Un jour d'avril 1934, Otto Betz est convoqué à Munich par Heydrich, chef du S.D. de la Gestapo. Otto Betz est un agent du contre-espionnnage,- au service de Heydrich en Sarre. Cet homme d'apparence terne et modeste a été mêlé dans la nuit du 8 au 9 janvier 1923 à un attentat — réussi — contre un séparatiste rhénan. A cette occasion, il a connu le docteur Edgar Jung. Heydrich expose son plan : Betz collaborera avec Papen tout naturellement puisque le vice-chancelier est commissaire pour la Sarre. Mais Heydrich, toujours impassible, efficace, ne disant que le nombre minimum de mots, ajoute : « Vous devez surveiller :

« 1° von Papen,

« 2° l'Oberregierungsrat von Bose,

« 3° le docteur Edgar Jung.

« Les rapports me seront transmis personnellement par voie directe. »

Le 4. mai 1934, l'agent de Heydrich prend des fonctions à Berlin dans deux pièces installées à deux pas du siège de la Gestapo, le fief de Himmler et de Heydrich, au 8 bis, PrizAlbrecht-Strasse. Heydrich a bien fait les choses : Otto Betz a deux dactylos et quatre inspecteurs de police sous ses ordres. Le lendemain même, il se présente à la vice-chancellerie où von Bose l'accueille avec méfiance.
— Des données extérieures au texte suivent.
(** ** Operations that take the boundary *)
Lemma absorb_obeys tree : obeys BeforeBoundary (absorb (Oid := Oid) (C := C) me tree).
Proof. unfold absorb. walk. Qed.
#[local] Hint Resolve absorb_obeys : walk.
Lemma hydrate_obeys : obeys BeforeBoundary (hydrate (Oid := Oid) (C := C) me).
Proof. unfold hydrate. walk. Qed.
#[local] Hint Resolve hydrate_obeys : walk.
Lemma open_us_obeys : obeys BeforeBoundary (open_us (Oid := Oid) (C := C) seed me name_key_seed).
Proof. unfold open_us. walk. Qed.
#[local] Hint Resolve open_us_obeys : walk.
Lemma open_document_obeys app : obeys BeforeBoundary (open_document (Oid := Oid) (C := C) seed me name_key_seed app).
Proof. unfold open_document. walk. Qed.
#[local] Hint Resolve open_document_obeys : walk.

(** ** Operations that take another one first *)
Lemma mutate_obeys {X} app (f : History.Document A → History.Document A * result string X) : obeys AtTop (mutate (Oid := Oid) (C := C) seed me name_key_seed app f).
Proof. unfold mutate. walk. Qed.
Lemma us_mutate_obeys {X} (f : History.Document A → History.Document A * result string X) : obeys AtTop (us_mutate (Oid := Oid) (C := C) seed me name_key_seed f).
Proof. unfold us_mutate. walk. Qed.
#[local] Hint Resolve mutate_obeys us_mutate_obeys : walk.

(** ** The public operations *)
Lemma document_read_obeys {X} app (f : History.Document A → X) : obeys AtTop (document_read (Oid := Oid) (C := C) seed me name_key_seed app f).
Proof. unfold document_read. walk. Qed.
Lemma adopt_app_fragment_obeys app : obeys Anywhere (adopt_app_fragment (C := C) app).
Proof. unfold adopt_app_fragment. walk. Qed.
#[local] Hint Resolve document_read_obeys adopt_app_fragment_obeys : walk.
Lemma document_adopt_obeys app b f : obeys AtTop (document_adopt (Oid := Oid) (C := C) seed me name_key_seed app b f).
Proof. unfold document_adopt. walk. Qed.
Lemma create_shared_obeys : obeys AtTop (create_shared_document (Oid := Oid) (C := C) seed me name_key_seed).
Proof. unfold create_shared_document. walk. Qed.
Lemma grant_obeys app g d p a : obeys AtTop (grant_document (Oid := Oid) (C := C) seed me name_key_seed app g d p a).
Proof. unfold grant_document. walk. Qed.
Lemma authority_group_obeys : obeys BeforeBoundary (authority_group (Oid := Oid) (C := C) seed me name_key_seed).
Proof. unfold authority_group. walk. Qed.
#[local] Hint Resolve document_adopt_obeys create_shared_obeys grant_obeys authority_group_obeys : walk.
Lemma validate_grant_obeys g sg sd : obeys BeforeBoundary (validate_document_grant (Oid := Oid) (C := C) seed me name_key_seed g sg sd).
Proof. unfold validate_document_grant. walk. Qed.
#[local] Hint Resolve validate_grant_obeys : walk.
Lemma adopt_document_obeys g sg sd : obeys AtTop (adopt_document (Oid := Oid) (C := C) seed me name_key_seed g sg sd).
Proof. unfold adopt_document. walk. Qed.
Lemma adopt_shared_obeys gs : obeys AtTop (adopt_shared_documents (Oid := Oid) (C := C) seed me name_key_seed gs).
Proof. unfold adopt_shared_documents. walk. Qed.
Lemma grants_of_obeys g l : obeys Anywhere (grants_of g l).
Proof. induction l as [|[p d] l IH]; cbn [grants_of]; walk. Qed.
#[local] Hint Resolve adopt_document_obeys adopt_shared_obeys grants_of_obeys : walk.
Lemma shared_documents_obeys : obeys AtTop (shared_documents (Oid := Oid) (C := C) seed me name_key_seed).
Proof. unfold shared_documents. walk. Qed.
Lemma can_sync_obeys key : obeys BeforeBoundary (can_sync_peer (Oid := Oid) (C := C) seed me name_key_seed key).
Proof. unfold can_sync_peer. walk. Qed.
Lemma control_barrier_obeys : obeys AtTop control_barrier.
Proof. unfold control_barrier. walk. Qed.
Lemma draw_nonce_obeys slot : obeys Anywhere (draw_nonce seed model_entropy slot).
Proof. unfold draw_nonce. walk. Qed.
#[local] Hint Resolve shared_documents_obeys can_sync_obeys control_barrier_obeys draw_nonce_obeys : walk.
Lemma opaque_replace_obeys slot m : obeys AtTop (opaque_replace (Oid := Oid) (C := C) seed me name_key_seed model_entropy slot m).
Proof. unfold opaque_replace. walk. Qed.
Lemma opaque_disable_obeys slot : obeys AtTop (opaque_disable (Oid := Oid) (C := C) seed me name_key_seed model_entropy slot).
Proof. unfold opaque_disable. walk. Qed.
Lemma require_current_obeys tree : obeys Anywhere (require_current_opaque tree).
Proof. unfold require_current_opaque. walk. Qed.
Lemma opaque_current_obeys slot : obeys AtTop (opaque_current (Oid := Oid) (C := C) seed me name_key_seed slot).
Proof. unfold opaque_current. walk. Qed.
#[local] Hint Resolve opaque_replace_obeys opaque_disable_obeys require_current_obeys opaque_current_obeys : walk.
Lemma opaque_open_obeys tree : obeys AtTop (opaque_open (Oid := Oid) (C := C) seed me name_key_seed tree).
Proof. unfold opaque_open. walk. Qed.
Lemma opaque_publish_obeys tree ps b : obeys AtTop (opaque_publish (Oid := Oid) (C := C) seed me name_key_seed tree ps b).
Proof. unfold opaque_publish. walk. Qed.
Lemma opaque_read_obeys tree : obeys AtTop (opaque_read (Oid := Oid) (C := C) seed me name_key_seed tree).
Proof. unfold opaque_read. walk. Qed.
Lemma members_obeys : obeys AtTop (members (Oid := Oid) (C := C) seed me name_key_seed).
Proof. unfold members. walk. Qed.
Lemma enroll_obeys card d : obeys AtTop (enroll_keyhive (Oid := Oid) (C := C) seed me name_key_seed card d).
Proof. unfold enroll_keyhive. walk. Qed.
Lemma adopt_keyhive_obeys ev ck : obeys AtTop (adopt_keyhive (Oid := Oid) (C := C) seed me name_key_seed ev ck).
Proof. unfold adopt_keyhive. walk. Qed.
Lemma adopt_fragment_obeys : obeys Anywhere (adopt_fragment (C := C)).
Proof. unfold adopt_fragment. walk. Qed.
Lemma drop_tree_obeys tree : obeys Anywhere (drop_tree tree).
Proof. unfold drop_tree. walk. Qed.
#[local] Hint Resolve opaque_open_obeys opaque_publish_obeys opaque_read_obeys members_obeys enroll_obeys adopt_keyhive_obeys adopt_fragment_obeys drop_tree_obeys : walk.
Lemma abandon_obeys p : obeys Anywhere (abandon p).
Proof. unfold abandon. walk. Qed.
#[local] Hint Resolve abandon_obeys : walk.
Lemma adopt_us_obeys b a k : obeys AtTop (adopt_us (Oid := Oid) (C := C) seed me b a k).
Proof. unfold adopt_us. walk. Qed.
#[local] Hint Resolve adopt_us_obeys : walk.
Lemma carry_obeys c : obeys AtTop (carry (Oid := Oid) (C := C) seed me name_key_seed c).
Proof. destruct c; cbn [carry Ingest.ans]; walk. Qed.
#[local] Hint Resolve carry_obeys : walk.
Lemma ingest_obeys items : obeys AtTop (ingest_items (Oid := Oid) (C := C) seed me name_key_seed items).
Proof. apply obeys_interp. intros c. apply carry_obeys. Qed.
Lemma import_inline_obeys app items : obeys AtTop (document_import_inline (Oid := Oid) (C := C) seed me name_key_seed app items).
Proof. apply obeys_interp. intros c. apply carry_obeys. Qed.
Lemma vault_state_obeys : obeys Anywhere vault_state.
Proof. unfold vault_state. walk. Qed.
#[local] Hint Resolve ingest_obeys import_inline_obeys vault_state_obeys : walk.
Lemma prepare_obeys : obeys AtTop prepare_persistence.
Proof. unfold prepare_persistence. walk. Qed.
Lemma snapshot_obeys : obeys AtTop (snapshot (C := C)).
Proof. unfold snapshot. walk. Qed.
Lemma await_trees_obeys conn l m : obeys Anywhere (await_trees conn l m).
Proof. revert m. induction l as [|tree l IH]; intros m; cbn [await_trees]; walk. Qed.
#[local] Hint Resolve prepare_obeys snapshot_obeys await_trees_obeys : walk.
Lemma connect_obeys d x : obeys AtTop (connect (Oid := Oid) (C := C) seed me name_key_seed d x).
Proof. unfold connect. walk. Qed.
Lemma disconnect_obeys peer : obeys Anywhere (disconnect peer).
Proof. unfold disconnect. walk. Qed.
#[local] Hint Resolve connect_obeys disconnect_obeys : walk.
On n'aime pas les hommes du S.D. et de la Gestapo à la vice-chancellerie. Mais Betz se fait reconnaître de Jung : on évoque les années 1923, les attentats contre les Français et les séparatistes, la blessure que Jung a reçue alors. Peu à peu Betz est admis, les relations entre lui et les membres de l'entourage de Papen se détendent Il les met même en garde contre les communications téléphoniques qui, dit-il, sont surveillées par le S.D. Cela ne l'empêche pas de transmettre des rapports circonstanciés à Heydrich et à Himmler. Ceux-ci, maîtres tout-puissants des services secrets — seule l'Abwehr, service de renseignements de l'armée leur échappe — les modifient selon leurs intérêts et les communiquent à Hitler.